Stored items:
Definition descriptor_okb (e : opspec) : bool :=
  fields_okb (fields e) && (0 <=? base e) && (base e <? 2 ^ 32).
(* ================================================================== *)
(** * Evaluation checks of the embedding *)
(* ================================================================== *)

Example py_int_hex : PyStr.py_int true "0x123" = Some 291.
Proof. reflexivity. Qed.
Example py_int_dec : PyStr.py_int true " 42 " = Some 42.
Proof. reflexivity. Qed.
Example py_int_lead0 : PyStr.py_int true "0123" = None.
Proof. reflexivity. Qed.
Example py_int_zeros : PyStr.py_int true "00" = Some 0.
Proof. reflexivity. Qed.
Example py_int_neg : PyStr.py_int true "-0x_1f" = Some (-31).
Proof. reflexivity. Qed.
Example py_int_base10_lead0 : PyStr.py_int false "007" = Some 7.
Proof. reflexivity. Qed.
Example py_int_empty : PyStr.py_int true "" = None.
Proof. reflexivity. Qed.
Example py_int_0x : PyStr.py_int true "0x" = None.
Proof. reflexivity. Qed.
Example split_ex : PyStr.split "," "X0, X1,#1" = ["X0"; " X1"; "#1"].
Proof. reflexivity. Qed.
Example strip_ex : PyStr.strip "  a b  " = "a b".
Proof. reflexivity. Qed.
Example fmt_ex : PyStr.fmt_08X 0x91048C20 = "91048C20" /\ PyStr.fmt_08X 0x1f = "0000001F".
Proof. split; reflexivity. Qed.
Example emu_add_imm :
  let r := set_reg init_regs "X1" 5 in
  let '(r', msg) := execute r "ADD" "X0, X1, #0x3" in
  get_reg r' "X0" = 8 /\ msg = "; X0 = X1 + #0x3 = 0x5 + 0x3 = 0x8".
Proof. vm_compute. split; reflexivity. Qed.
Example asm_add_decimal : hex_of (asm_to_hex "ADD X0, X1, #291") = Some "0x91048C20".
Proof. vm_compute. reflexivity. Qed.
Example asm_add_sp : hex_of (asm_to_hex "ADD SP, SP, #64") = Some "0x910103FF".
Proof. vm_compute. reflexivity. Qed.
Example asm_mov_reg : asm_to_hex "MOV X0, X1"
  = Ok {| hex := "0xAA0103E0"; bytes_le := "E00301AA"; bytes_be := "AA0103E0" |}.
Proof. vm_compute. reflexivity. Qed.
Example asm_nop : hex_of (asm_to_hex " nop ") = Some "0xD503201F".
Proof. vm_compute. reflexivity. Qed.
Example asm_lead0 : asm_to_hex "ADD X0, X1, #0123"
  = Err (ErrParsingFailed "ADD X0, X1, #0123" ValueError).
Proof. vm_compute. reflexivity. Qed.
Example colorize_bits_plain :
  colorize_bits 0x0B000000 0x7FE00000 0x0B000000
    = "00001011000000000000000000000000".
Proof. vm_compute. reflexivity. Qed.
Example colorize_tokens_head :
  firstn 2 (colorize_tokens 0x0B000000 0x7FE00000 0xCB000000)
    = [(Yellow, 1); (Red, 1)].
Proof. vm_compute. reflexivity. Qed.
Example iterate_two_small_fields :
  iterate_field_space dataproc_reg_fields ["sf"; "shift"] ∅ 4
    = Ret ([], [[("sf", 0); ("shift", 0)]; [("sf", 0); ("shift", 1)];
                [("sf", 0); ("shift", 2)]; [("sf", 0); ("shift", 3)];
                [("sf", 1); ("shift", 0)]; [("sf", 1); ("shift", 1)];
                [("sf", 1); ("shift", 2)]; [("sf", 1); ("shift", 3)]]).
Proof. vm_compute. reflexivity. Qed.
Example iterate_stepped_field :
  iterate_field_space [("imm16", (5, 4))] ["imm16"] ∅ 6
    = Ret ([], [[("imm16", 0)]; [("imm16", 6)]; [("imm16", 12)]]).
Proof. vm_compute. reflexivity. Qed.
Example iterate_zero_step_raises :
  iterate_field_space [("imm16", (5, 16))] ["imm16"] ∅ 0 = Raise ValueError.
Proof. vm_compute. reflexivity. Qed.
Example opcode_map_lookup : dict_get "SUBS" OPCODE_MAP = Some spec_SUBS.
Proof. vm_compute. reflexivity. Qed.
Example asm_range_msg : imm_range_message "ADD"
  = "Invalid ADD immediate. Must be 0-4095 or a multiple of 4096 up to 0xffffff".
Proof. vm_compute. reflexivity. Qed.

Exercise description: Show all lines above holding the word "ValueError".

Solved problem:
  = Err (ErrParsingFailed "ADD X0, X1, #0123" ValueError).
  iterate_field_space [("imm16", (5, 16))] ["imm16"] ∅ 0 = Raise ValueError.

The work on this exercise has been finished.